Apply changes fails with an error similar to:
Task xxxx | 09:59:48 | Error: Action Failed get_task: Task xxx-xxx-xxx result: 1 of 15 pre-start scripts failed. Failed Jobs: vxlan-policy-agent. Successful Jobs: loggregator_agent, silk-cni, cfdot, bpm, garden-cni, smbdriver, nfsv3driver, bosh-dns, syslog_forwarder, garden, mapfs, silk-daemon, cflinuxfs3-rootfs-setup, cflinuxfs4-rootfs-setup.

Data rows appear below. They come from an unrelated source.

Lemma fire_wellFormed (s : Local.State) (e : LocalPage.Event) :
  wf s -> LocalPage.offered Date_getTime s e -> wf (LocalPage.fire e s).
Proof.
  intros Hwf Hoff.
  destruct e as [c | uuid | i | i | todo | c | | i | todo field | v | |];
    cbn [LocalPage.fire LocalPage.offered] in Hoff |- *;
    try (now apply addTodo_wellFormed);
    destruct Hwf as (Hnd & Hall & Hform & Hedit & Hfield).
  - (* handleCreateChange *)
    split_wellFormed; auto using changeOffered_form.
  - (* toggleTodo *)
    destruct (todos_wellFormed_map
                (fun todo => if str_eqb (id todo) i
                             then setCompleted (negb (completed todo)) todo
                             else todo) (Local.todos s)) as [Hnd' Hall'];
      [intros t; now destruct (str_eqb (id t) i)
      | intros t _ Ht; now destruct (str_eqb (id t) i)
      | now split |].
    split_wellFormed; assumption.
  - (* deleteTodo *)
    unfold Local.deleteTodo.
    assert (Hnd' : List.NoDup
                     (List.map id
                        (List.filter (fun todo => negb (str_eqb (id todo) i))
                                     (Local.todos s))))
      by now apply NoDup_map_filter.
    assert (Hall' : forall t,
               In t (List.filter (fun todo => negb (str_eqb (id todo) i))
                                 (Local.todos s)) -> taskOk t).
    { intros t Ht. apply List.filter_In in Ht. now apply Hall. }
    destruct (editingIs (Local.editingId s) i); split_wellFormed; assumption.
  - (* startEditing *)
    destruct (Hall todo Hoff) as (_ & _ & Hcat & Hdate).
    split_wellFormed; try assumption. now split.
  - (* handleEditChange *)
    split_wellFormed; auto using changeOffered_form.
  - (* cancelEditing *)
    split_wellFormed; assumption.
  - (* saveEditing *)
    unfold Local.saveEditing.
    destruct (str_eqb (trim (form_text (Local.editForm s))) []) eqn:E;
      [split_wellFormed; assumption |].
    apply bool_decide_eq_false in E.
    destruct (todos_wellFormed_map
                (fun todo => if str_eqb (id todo) i
                             then applyDraft (Local.editForm s) todo
                             else todo) (Local.todos s)) as [Hnd' Hall'];
      [intros t; now destruct (str_eqb (id t) i)
      | intros t _ Ht; destruct (str_eqb (id t) i);
        [now apply applyDraft_wellFormed | exact Ht]
      | now split |].
    split_wellFormed; assumption.
  - (* startFieldEditing *)
    destruct (Hall todo Hoff) as (_ & _ & Hcat & Hdate).
    unfold Local.startFieldEditing.
    destruct field; split_wellFormed; try assumption;
      intros fe [= <-]; cbn [fe_field LocalPage.fieldValueOffered];
      eauto.
  - (* setFieldEditValue *)
    destruct Hoff as (fe & Hfe & Hv).
    split_wellFormed; try assumption.
    intros fe' Hfe'. rewrite Hfe in Hfe'. now injection Hfe' as <-.
  - (* cancelFieldEditing *)
    split_wellFormed; try assumption. discriminate.
  - (* saveFieldEditing *)
    unfold Local.saveFieldEditing.
    destruct (Local.fieldEditing s) as [fe |] eqn:Efe.
    2:{ split_wellFormed; try assumption. now rewrite Efe. }
    destruct (todos_wellFormed_map
                (fun todo => if str_eqb (id todo) (fe_id fe)
                             then setField (fe_field fe)
                                    (Local.fieldEditValue s) todo
                             else todo) (Local.todos s)) as [Hnd' Hall'];
      [intros t; destruct (str_eqb (id t) (fe_id fe));
       [apply setField_id | reflexivity]
      | intros t _ Ht; destruct (str_eqb (id t) (fe_id fe));
        [apply setField_wellFormed; auto | exact Ht]
      | now split |].
    split_wellFormed; try assumption. discriminate.
Qed.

Looking in the isolation_diego_cell logs for vxlan-policy-agent we can see the pre-start.stderr.log failing with:
pre-start error: lock: open lock file: open /var/vcap/data/garden-cni/iptables.lock: no such file or directory
VMware Tanzu Platform for Cloud Foundry 4.x
Tanzu Isolation Segment 4.x
This issue is due to a race condition happening while silk-release and garden-cni jobs are starting.
Silk-release:
Garden-cni job
If the directory is deleted by garden-cni job between steps 1 and 2 of silk-release pre-start job then the condition happens and the error above occurs.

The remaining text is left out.